Elles sont tout d’abord d’ordre pratique, les visites des sites découverts au cours de prospections anciennes, antérieures au remembrement sont rendues difficiles : tous les points de repères, en dehors des massifs montagneux, ont disparu. Si un site est localisé à côté d’un village par exemple, il est possible que ce dernier ait disparu ou ait été déplacé. De plus, le réseau de routes et de chemins empruntés par les archéologues qui nous ont précédés et qui leur ont permis de visiter les sites a été profondément transformé, rendant leur accès difficile.

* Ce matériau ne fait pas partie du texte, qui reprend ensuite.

(** * Runtime input coercion of graphql-core-next: [graphql/execution/values.py]

    A shallow embedding of [get_variable_values], [get_argument_values] and
    [get_directive_values], and the properties of the coercion layer that
    follow from the code.

    Python objects are modelled as follows.
    - A dict with string keys is a [gmap string _]; a dict that is iterated
      in insertion order ([GraphQLField.args]) is an association list.
    - [None] is [VNone], the sentinel [INVALID] is a value of its own.
    - A [GraphQLError] is a mutable object: error objects live in a store
      ([Heap]) and lists of errors are lists of references into it, so that
      the assignment [error.message = ...] is an update of the store.
    - [raise GraphQLError(...)] is the [Raise] case of [Result]. *)

From Stdlib Require Import ZArith Ascii.
From stdpp Require Import gmap strings list fin_maps pretty.
(** [cleanup()]. *)
Definition cleanup (s : t) : t :=
  if attached s
  then mk (settled s) (timeout s) (cleanupTimer s) false (src s) (promise s)
  else s.

Inductive Signal : Type :=
  | Load
  | Error
  | TimeoutFires
  | CleanupFires.

(** The callbacks.  A timer that was cleared, or that already ran, does
    not run. *)
Definition onSignal (sig : Signal) (s : t) : t :=
  match sig with
  | Load => done true s
  | Error => done false s
  | TimeoutFires =>
      match timeout s with
      | Some _ =>
          done false (mk (settled s) None (cleanupTimer s) (attached s)
                         (src s) (promise s))
      | None => s
      end
  | CleanupFires =>
      match cleanupTimer s with
      | Some _ =>
          cleanup (mk (settled s) (timeout s) None (attached s) (src s)
                      (promise s))
      | None => s
      end
  end.

Definition run (sigs : list Signal) (s : t) : t :=
  fold_left (fun acc sig => onSignal sig acc) sigs s.

Definition isCleanup (sig : Signal) : bool :=
  match sig with
  | CleanupFires => true
  | _ => false
  end.

(** What the first load, error or timeout of a list of signals stands
    for. *)
Fixpoint verdict (sigs : list Signal) : option bool :=
  match sigs with
  | [] => None
  | Load :: _ => Some true
  | Error :: _ => Some false
  | TimeoutFires :: _ => Some false
  | CleanupFires :: rest => verdict rest
  end.

(** Whether a cleanup timer fires after the first load, error or
    timeout. *)
Fixpoint cleaned (sigs : list Signal) : bool :=
  match sigs with
  | [] => false
  | CleanupFires :: rest => cleaned rest
  | _ :: rest => existsb isCleanup rest
  end.

End Precache.

(* ===================================================================== *)
(** * The two ends of the bridge, put together *)
(* ===================================================================== *)

Module Channel.
Import Wire.

Section WithJson.
Context `{Json V}.

(** The request posted by [get] and by [set]. *)
Definition getRequest (uuid : string) (ks : list string) : Message V :=
  mkMessage "daybound-storage-get" (Some uuid) (Some ks) None None.

Definition setRequest (uuid : string) (d : gmap string V) : Message V :=
  mkMessage "daybound-storage-set" (Some uuid) None (Some d) None.

(** A message of the frame as the shell receives it, and a message of
    the shell as the frame receives it. *)
Definition fromFrame (m : Message V) : MessageEvent V :=
  mkEvent FrameWindow Shell.REMOTE_APP_URL (Some m).

Definition fromShell (m : Message V) : MessageEvent V :=
  mkEvent ParentWindow "chrome-extension://daybound" (Some m).




End WithJson.
End Channel.

Module ClientCalls.
Import Wire.

Section WithValues.
Context {V : Type}.

(** What can be done to a client. *)
Inductive Call : Type :=
  | CallGet (uuid : string) (ks : list string)
  | CallSet (uuid : string) (d : gmap string V)
  | CallOnChanged (l : Client.Listener)
  | CallUnsubscribe (l : Client.Listener)
  | CallDestroy
  | Deliver (e : MessageEvent V).

Definition perform (op : Call) (c : Client.t V) : Client.t V :=
  match op with
  | CallGet uuid ks => snd (Client.get uuid ks c)
  | CallSet uuid d => snd (Client.set uuid d c)
  | CallOnChanged l => Client.onChanged l c
  | CallUnsubscribe l => Client.unsubscribe l c
  | CallDestroy => Client.destroy c
  | Deliver e => Client.dispatch e c
  end.

Definition performAll (ops : list Call) (c : Client.t V) : Client.t V :=
  fold_left (fun acc op => perform op acc) ops c.



End WithValues.
Arguments Call V : clear implicits.

End ClientCalls.

(* ===================================================================== *)
(** * Further states of the storage layer *)
(* ===================================================================== *)

Module Handshake.
Import Wire UseStorage.

Section WithJson.
Context `{Json V}.

(** The race of [waitForReady] was won. *)
Definition won (p : Process V) : Prop :=
  _bridgeReady p = Some (Resolved true).

(** The client of the process, if it has one, still listens. *)
Definition clientListening (p : Process V) : bool :=
  match _client p with
  | Some c => Client.listening c
  | None => true
  end.

End WithJson.

(** A host with [chrome.storage.sync]. *)
Definition chromeHost : Host.t (option Z) :=
  Host.mk (LocalStorage.mk ∅ false []) true [] [].


(** A process in a plain tab whose browser denies access to
    [localStorage]. *)
Definition deniedTab : Process (option Z) :=
  mkProcess (mkEnv false false) None (Some Local) None None
            (LocalStorage.mk (<["settings" := "7"]> ∅) true []) [].

End Handshake.

(* ===================================================================== *)
(** * Zone names (src/utils/timezoneUtils) *)
(* ===================================================================== *)

Module TimezoneUtils.

(** [s.replace(/_/g, " ")]. *)
Fixpoint replaceUnderscores (s : string) : string :=
  match s with
  | EmptyString => EmptyString
  | String c r =>
      String (if Ascii.eqb c "_" then " "%char else c) (replaceUnderscores r)
  end.

(** [getCityName(timezone)].  [parts[parts.length - 1]] is [undefined]
    when [parts] is empty, and calling [replace] on it would throw;
    [None] stands for that. *)
Definition getCityName (timezone : string) : option string :=
  let parts := JS.split "/" timezone in
  replaceUnderscores <$> parts !! (length parts - 1)%nat.

(** [getRegionName(timezone)]. *)
Definition getRegionName (timezone : string) : string :=
  match JS.split "/" timezone with
  | first :: _ :: _ => first
  | _ => EmptyString
  end.

(** The character [c] occurs in [s]. *)
Fixpoint contains (c : ascii) (s : string) : bool :=
  match s with
  | EmptyString => false
  | String a r => Ascii.eqb a c || contains c r
  end.

End TimezoneUtils.

(* ===================================================================== *)
(** * Further sample values *)
(* ===================================================================== *)

Module Fixtures.
Import Wire.

(** The shell page on the remote path, waiting for its frame, when
    version 1.2.0 has been pre-cached. *)
Definition cachedPage : Shell.Page :=
  Shell.mkPage
    (LocalStorage.mk
       (<[Shell.OTA_USE_REMOTE := "true"]>
          (<[Shell.OTA_REMOTE_VER := "1.2.0"]> ∅)) false [])
    Shell.ShellHtml (Some Shell.REMOTE_APP_URL) false
    (Some Shell.IFRAME_TIMEOUT) false true.





End Fixtures.

(* ===================================================================== *)
(** * Facts about the JavaScript layer *)
(* ===================================================================== *)

Module JSFacts.
Import JS.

Les deux cartes de la région située au nord du Kuh-e Ayyub (Pl. 11) illustrent de plus une des conséquences principales de l’intensification de l’occupation de la plaine : la disparition de nombreux sites archéologiques et plus particulièrement des tepes. Dans le cas présent, seuls les sites présentant une occupation achéménide ont été pris en compte. W. Sumner en avait toutefois relevé beaucoup d’autres dans ce secteur au cours de ses prospections effectuées dans les années 1960, avant les remembrements309. Ne les ayant pas tous visités, nous avons choisi de ne représenter que les sites achéménides sur lesquels nos recherches se sont concentrées310. Cinq tepes présentant une occupation achéménide avaient été relevés au cours des prospections, aujourd’hui un seul subsiste. Le site d’Ak Tepe, encore en place, est situé sur une haute colline naturelle et domine la plaine de 35m, ce qui explique qu’il ait été préservé. Les quatre autres sites correspondaient à des tepes de petite taille qui ont du disparaître lors du remembrement du parcellaire agricole. Le regroupement des parcelles, les travaux de drainages et de nivellement des terrains ont probablement détruit un grand nombre de tepes. Parallèlement, la mécanisation croissante de l’agriculture et la succession des labours profonds ont probablement détruit les plus petits sites. Ces destructions peuvent également être liée à la croissance et au déplacement des villages.

L’intensification récente de l’occupation peut également avoir des conséquences plus inattendues. Plusieurs tepes visités au cours de nos prospections sont en effet en partie détruits sans pour autant que les surfaces nivelées fassent place à des parcelles cultivées. Les sédiments constituant les tepes sont issus de la dégradation des constructions en brique crue et des déchets accumulés durant les occupations successives. Les tepes offrent donc des réserves de terre fine et riche en éléments organiques qui peuvent servir à amender les champs et les jardins. A proximité des agglomérations, les tepes peuvent également servir de carrière de terre argileuse, utilisée pour des travaux de construction311.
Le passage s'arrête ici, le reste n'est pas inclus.